When you and your friends play a scenario, you’ll have encounters at a variety of specific areas, such as a popular town watering hole, a seemingly abandoned farmhouse, an old manor that’s home to evil spirits, or deep catacombs reachable only through a newly opened sinkhole. At these locations, players take turns drawing cards and attempting to acquire anything good or defeat anything bad that they find there. If they can find the scenario’s main villain — the boss, so to speak — then they must corner and kill him. Do that within 30 rounds, and everyone wins and shares in the riches. Run out of time, and it’s try again from the start. Run out of cards in your own deck, however, and your character will die … for good. And yes, that means you’ll lose all progress to date and will have to start all over with a new avatar.

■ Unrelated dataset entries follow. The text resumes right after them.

(** * TickTick MCP server: cache store, tool dispatcher and transports

    A shallow embedding of [src/index.js] (the server that the container
    starts) and of the call handler and execute route of its Genspark
    variant.  The parts embedded are the cache store ([loadCache],
    [saveCache], [isTaskStale], [addTaskToCache]), the handlers, the tool
    catalog, the [CallToolRequestSchema] handler and the HTTP routes in
    front of it.

    Conventions.
    - A JavaScript string is a [string]: a sequence of code units below 256.
    - A value read from JSON is a [JSON]; a position that may hold
      [undefined] has type [option JSON], [None] being [undefined].
    - A JSON number is an integer; the code computes with no number but
      a time value.
    - An object used as a map is a [gmap string JSON]: the order in which
      [Object.entries] and [JSON.stringify] list its keys is not modelled.
      An assignment to the key [__proto__] goes through [assign_member].
    - A conversion to a string or to a time throws on an object that has a
      member [toString] of its own ([convertible]).
    - Code that can throw returns a [result]; [try]/[catch] is [catch].
    - The cache file and the clock are passed explicitly. *)

From stdpp Require Import gmap strings list fin_maps pretty.
From Stdlib Require Import ZArith Ascii.

Set Warnings "-register-all".
Local Open Scope Z_scope.
Local Open Scope string_scope.

(** ** JavaScript strings *)

(** [WhiteSpace] and [LineTerminator] code units below 256: what
    [String.prototype.trim] strips. *)
Definition is_white (c : ascii) : bool :=
  let n := N_of_ascii c in
  ((9 <=? n) && (n <=? 13) || (n =? 32) || (n =? 160))%N.

Fixpoint trim_start (s : string) : string :=
  match s with
  | EmptyString => EmptyString
  | String c r => if is_white c then trim_start r else s
  end.

Fixpoint trim_end (s : string) : string :=
  match s with
  | EmptyString => EmptyString
  | String c r =>
      match trim_end r with
      | EmptyString => if is_white c then EmptyString else String c EmptyString
      | r' => String c r'
      end
  end.

(** [s.trim()] *)
Definition trim (s : string) : string := trim_end (trim_start s).

(** [s.split(sep)] for a separator of one code unit. *)
Fixpoint split (sep : ascii) (s : string) : list string :=
  match s with
  | EmptyString => [EmptyString]
  | String c r =>
      if Ascii.eqb c sep then EmptyString :: split sep r
      else match split sep r with
           | h :: t => String c h :: t
           | [] => [String c EmptyString]
           end
  end.

(** [hay.includes(needle)] *)
Fixpoint includes (hay needle : string) : bool :=
  String.prefix needle hay ||
  match hay with
  | EmptyString => false
  | String _ r => includes r needle
  end.

(** Truthiness of a string: it is not empty. *)
Definition nonempty (s : string) : bool :=
  match s with EmptyString => false | _ => true end.

Definition newline : ascii := "010"%char.
Definition comma : ascii := ","%char.

(** ** JSON values *)

Inductive JSON : Type :=
  | JNull
  | JBool (b : bool)
  | JNum (n : Z)
  | JStr (s : string)
  | JArr (xs : list JSON)
  | JObj (props : gmap string JSON).

(** [!!v] *)
Definition truthy (v : option JSON) : bool :=
  match v with
  | None | Some JNull => false
  | Some (JBool b) => b
  | Some (JNum n) => negb (n =? 0)%Z
  | Some (JStr s) => nonempty s
  | Some (JArr _) | Some (JObj _) => true
  end.

(** [a || b] *)
Definition js_or (a : option JSON) (b : JSON) : JSON :=
  match a with
  | Some v => if truthy a then v else b
  | None => b
  end.

(** [a === b].  Two arrays or objects obtained from different places are
    never the same reference. *)
Definition strict_eq (a b : option JSON) : bool :=
  match a, b with
  | None, None => true
  | Some JNull, Some JNull => true
  | Some (JBool x), Some (JBool y) => Bool.eqb x y
  | Some (JNum x), Some (JNum y) => (x =? y)%Z
  | Some (JStr x), Some (JStr y) => String.eqb x y
  | _, _ => false
  end.

(** An object literal whose [undefined] members are dropped, as
    [JSON.stringify] does. *)
Fixpoint obj_of (members : list (string * option JSON)) : gmap string JSON :=
  match members with
  | [] => ∅
  | (k, Some v) :: rest => <[k := v]> (obj_of rest)
  | (_, None) :: rest => obj_of rest
  end.

(** A value read from JSON converts to a primitive unless it is an
    object with a member [toString] of its own: that member is no function,
    the inherited [valueOf] returns the object itself, and [ToPrimitive]
    throws.  An array converts through [join], which converts each of its
    elements but [null]. *)
Fixpoint convertible (v : JSON) : bool :=
  match v with
  | JObj props => negb (bool_decide (is_Some (props !! "toString")))
  | JArr xs => forallb convertible xs
  | JNull | JBool _ | JNum _ | JStr _ => true
  end.

(** The same on a position that may be [undefined], which converts. *)
Definition converts (v : option JSON) : bool :=
  match v with
  | Some v => convertible v
  | None => true
  end.

(** ** Errors *)

Inductive ErrorCode : Type :=
  | ParseError | InvalidRequest | MethodNotFound | InvalidParams | InternalError.

Inductive JSError : Type :=
  | TypeError (message : string)
  | RangeError (message : string)
  | SyntaxError (message : string)
  | Error (message : string)
  | McpError (code : ErrorCode) (message : string).

(** [error.message].  The texts of the engine's own [TypeError]s and the
    code prefix that the SDK puts before an [McpError]'s text are not
    modelled: the message is the constructor's argument. *)
Definition error_message (e : JSError) : string :=
  match e with
  | TypeError m | RangeError m | SyntaxError m | Error m | McpError _ m => m
  end.

Definition cannot_convert : JSError :=
  TypeError "Cannot convert object to primitive value".

Inductive result (A : Type) : Type :=
  | Ok (a : A)
  | Throw (e : JSError).
Arguments Ok {A} a.
Arguments Throw {A} e.

Definition bind {A B} (r : result A) (k : A -> result B) : result B :=
  match r with
  | Ok a => k a
  | Throw e => Throw e
  end.

Notation "x <- r ;; k" := (bind r (fun x => k))
  (at level 100, r at next level, right associativity).

(** [try { body } catch (error) { handler }] *)
Definition catch {A} (body : result A) (handler : JSError -> result A) : result A :=
  match body with
  | Ok a => Ok a
  | Throw e => handler e
  end.

(** [catch (error) { throw new Error(`${prefix}${error.message}`) }] *)
Definition rethrow {A} (prefix : string) (body : result A) : result A :=
  catch body (fun e => Throw (Error (prefix ++ error_message e))).

(** [v.k] for a key [k] that is neither an index, [length] nor a member of
    a built-in prototype. *)
Definition member (v : JSON) (k : string) : result (option JSON) :=
  match v with
  | JNull => Throw (TypeError ("Cannot read properties of null (reading '" ++ k ++ "')"))
  | JObj props => Ok (props !! k)
  | _ => Ok None
  end.

(** The same on a position that may be [undefined]. *)
Definition member_of (v : option JSON) (k : string) : result (option JSON) :=
  match v with
  | Some v => member v k
  | None => Throw (TypeError ("Cannot read properties of undefined (reading '" ++ k ++ "')"))
  end.

(** ** The cache file *)

(** The text of the cache file, up to what [JSON.parse] makes of it. *)
Inductive content : Type :=
  | Malformed
  | Serialized (v : JSON).

Definition JSON_parse (c : content) : result JSON :=
  match c with
  | Serialized v => Ok v
  | Malformed => Throw (SyntaxError "Unexpected token in JSON")
  end.

(** [JSON.stringify(data, null, 2)]: its text parses back to [data]. *)
Definition JSON_stringify (data : JSON) : content := Serialized data.

(** What is at [CACHE_FILE_PATH]. *)
Inductive file : Type :=
  | Missing
  | Unreadable
  | Holds (c : content).

Record Disk : Type := { cache_file : file; writable : bool }.

Definition existsSync (d : Disk) : bool :=
  match cache_file d with
  | Missing => false
  | _ => true
  end.

Definition readFileSync (d : Disk) : result content :=
  match cache_file d with
  | Holds c => Ok c
  | Unreadable => Throw (Error "EACCES: permission denied")
  | Missing => Throw (Error "ENOENT: no such file or directory")
  end.

Definition writeFileSync (c : content) (d : Disk) : result Disk :=
  if writable d then Ok {| cache_file := Holds c; writable := true |}
  else Throw (Error "EACCES: permission denied").

(** [{ tasks: {} }] *)
Definition empty_cache : JSON := JObj {[ "tasks" := JObj ∅ ]}.

(** [loadCache()].  The [try] block either returns the parsed document or
    is left, normally or through the [catch] that only warns; control then
    reaches the final [return { tasks: {} }]. *)
Definition loadCache (d : Disk) : JSON :=
  let returned : result (option JSON) :=
    if existsSync d then
      data <- readFileSync d ;;
      parsed <- JSON_parse data ;;
      Ok (Some parsed)
    else Ok None in
  match returned with
  | Ok (Some parsed) => parsed
  | Ok None | Throw _ => empty_cache
  end.
Lemma assoc_assign_other (name other text : js_string)
    (templates : list (js_string * js_string)) :
  name <> other ->
  assoc_template name (assign_template other text templates) = assoc_template name templates.
Proof.
  intros Hne.
  assert (E : str_eqb name other = false).
  { destruct (str_eqb name other) eqn:E; [|reflexivity].
    apply str_eqb_eq in E. contradiction. }
  induction templates as [|[n t] rest IH]; simpl.
  - rewrite E. reflexivity.
  - destruct (str_eqb other n) eqn:En; simpl.
    + apply str_eqb_eq in En. subst n. rewrite E. reflexivity.
    + destruct (str_eqb name n); [reflexivity | exact IH].
Qed.

Lemma assoc_set_other (name other text : js_string)
    (templates : list (js_string * js_string)) :
  name <> other ->
  assoc_template name (set_template other text templates) = assoc_template name templates.
Proof.
  intros Hne. unfold set_template.
  destruct (str_eqb other (js "__proto__")); [reflexivity|].
  apply assoc_assign_other, Hne.
Qed.

Lemma load_other (name : js_string) (files : list (js_string * fsnode)) :
  ~ In name (names files) ->
  forall templates, assoc_template name (load files templates) = assoc_template name templates.
Proof.
  unfold template_names.
  induction files as [|[file node] files IH]; intros Hname templates; [reflexivity|].
  cbn [load_each]. cbn [map filter fst] in Hname.
  destruct (endsWith (js ".md") file).
  - cbn [map] in Hname.
    destruct (readFileSync node) as [text|e]; [|reflexivity].
    rewrite IH by (intros H; apply Hname; right; exact H).
    apply assoc_set_other. intros Heq. apply Hname. left. symmetry. exact Heq.
  - apply IH, Hname.
Qed.

Lemma load_found (name text : js_string) (files : list (js_string * fsnode)) :
  forall templates,
    assoc_template name (load files templates) = Some text ->
    assoc_template name templates = Some text \/ In name (names files).
Proof.
  unfold template_names.
  induction files as [|[file node] files IH]; intros templates H; [left; exact H|].
  cbn [load_each] in H. cbn [map filter fst].
  destruct (endsWith (js ".md") file).
  - cbn [map].
    destruct (readFileSync node) as [t|e]; [|left; exact H].
    apply IH in H. destruct H as [H|H]; [|right; right; exact H].
    destruct (str_eqb name (path_basename_ext file (js ".md"))) eqn:E.
    + apply str_eqb_eq in E. right. left. symmetry. exact E.
    + rewrite assoc_set_other in H; [left; exact H|].
      intros Heq. rewrite Heq, str_eqb_refl in E. discriminate.
  - apply IH in H. exact H.
Qed.

(** X14: a template that [loadTemplates] has loaded is one that
    [listTemplates] lists: whatever is at the place of the templates
    directory, a name under which the generator holds a template is among
    the names the agent lists. *)
Theorem loadTemplates_listed (templatesDir : fsnode) (name text : js_string) :
  assoc_template name (loadTemplates path_basename_ext templatesDir) = Some text ->
  In name (listTemplates path_basename_ext templatesDir).
Proof.
  destruct templatesDir as [|content|[|] files]; try discriminate.
  rewrite listTemplates_names. unfold loadTemplates. cbn [readdirSync].
  intros H. apply load_found in H. destruct H as [H|H]; [discriminate | exact H].
Qed.

Lemma load_stops (file : js_string) (node : fsnode) (e : js_error)
    (after : list (js_string * fsnode)) :
  endsWith (js ".md") file = true -> readFileSync node = Throw e ->
  forall (before : list (js_string * fsnode)) (templates : list (js_string * js_string)),
    load (before ++ (file, node) :: after) templates = load before templates.
Proof.
  intros Hmd Hread. induction before as [|[f n] before IH]; intros templates.
  - cbn [app load_each]. rewrite Hmd, Hread. reflexivity.
  - cbn [app load_each]. destruct (endsWith (js ".md") f); [|apply IH].
    destruct (readFileSync n); [apply IH | reflexivity].
Qed.

(** X15: an entry of the templates directory that ends with [.md] and
    cannot be read as a file (a directory of that name, a file without read
    permission) ends the loading: the generator holds the templates of the
    entries listed before it and none of those listed after it, while
    [listTemplates] goes on listing them all. *)
Theorem loadTemplates_stops (file : js_string) (node : fsnode) (e : js_error)
    (before after : list (js_string * fsnode)) :
  endsWith (js ".md") file = true -> readFileSync node = Throw e ->
  loadTemplates path_basename_ext (Dir true (before ++ (file, node) :: after))
  = loadTemplates path_basename_ext (Dir true before)
  /\ listTemplates path_basename_ext (Dir true (before ++ (file, node) :: after))
     = listTemplates path_basename_ext (Dir true before)
       ++ path_basename_ext file (js ".md")
       :: listTemplates path_basename_ext (Dir true after).
Proof.
  intros Hmd Hread. split.
  - unfold loadTemplates. cbn [readdirSync]. apply (load_stops file node e after Hmd Hread).
  - rewrite !listTemplates_names. unfold template_names.
    rewrite map_app, filter_app, map_app. cbn [map filter fst]. rewrite Hmd. reflexivity.
Qed.

Lemma load_lookup (file text : js_string) (files : list (js_string * fsnode)) :
  (forall f n, In (f, n) files -> endsWith (js ".md") f = true ->
               exists t, readFileSync n = Normal t) ->
  NoDup (names files) ->
  In (file, File (Some text)) files -> endsWith (js ".md") file = true ->
  path_basename_ext file (js ".md") <> js "__proto__" ->
  forall templates,
    assoc_template (path_basename_ext file (js ".md")) (load files templates) = Some text.
Proof.
  intros Hread Hnd Hin Hmd Hproto.
  assert (Eproto : str_eqb (path_basename_ext file (js ".md")) (js "__proto__") = false).
  { destruct (str_eqb (path_basename_ext file (js ".md")) (js "__proto__")) eqn:E;
      [|reflexivity].
    apply str_eqb_eq in E. contradiction. }
  unfold template_names in *.
  induction files as [|[f n] files IH]; intros templates; [contradiction|].
  cbn [load_each]. cbn [map filter fst] in Hnd.
  assert (Hread' : forall f' n', In (f', n') files -> endsWith (js ".md") f' = true ->
                                 exists t, readFileSync n' = Normal t).
  { intros f' n' H. apply Hread. right. exact H. }
  destruct (endsWith (js ".md") f) eqn:Ef.
  - cbn [map] in Hnd. inversion Hnd as [|? ? Hfresh Hnd']; subst.
    destruct Hin as [Hhead|Hin].
    + inversion Hhead; subst f n. cbn [readFileSync].
      rewrite (load_other _ _ Hfresh). unfold set_template. rewrite Eproto.
      apply assoc_assign_same.
    + destruct (Hread f n (or_introl eq_refl) Ef) as [t Ht]. rewrite Ht.
      apply IH; assumption.
  - destruct Hin as [Hhead|Hin]; [inversion Hhead; subst; congruence|].
    apply IH; assumption.
Qed.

Currently, PACG is about halfway through the Rise of the Runelords campaign. When the sixth adventure pack hits stores later this year, the story is over, and players can start afresh with new characters in the next big-box set, the pirate-themed Skull & Shackles, due later in 2014. And good/bad news for anyone who’s addicted to PACG: Starting with Skull & Shackles, adventure pack releases will be monthly instead of bi-monthly, so you can spend your money twice as fast. “It’s pretty terrifying,” said Selinker on the extra design work. “I’m not joking. When Paizo said they wanted to go to a monthly schedule, we sort of went into a coma for about three days. But it’s the right thing to do. Players have been starving for content — we can’t get it to them fast enough.”
That’s not just hype. I have friends who can’t seem to get enough of PACG, and “just one more game” is a common refrain in our play groups. Selinker knows his baby is popular but is a bit more modest when it comes to the GamesBeat crowd. After learning of his creation’s inclusion in our tabletop series, he told us, “I hope video gamers like it.”
We don’t think that will be a problem.
Bottom line: Pathfinder Adventure Card Game is not a deep, strategic game by any means, but then again, neither is Diablo. It’s a little tricky to learn at first, but it’s easy to play once you get going. If you like the idea of characters that grow with a long-term story — and playing an RPG in a lighter, card-game form — then make sure to check out Rise of the Runelords.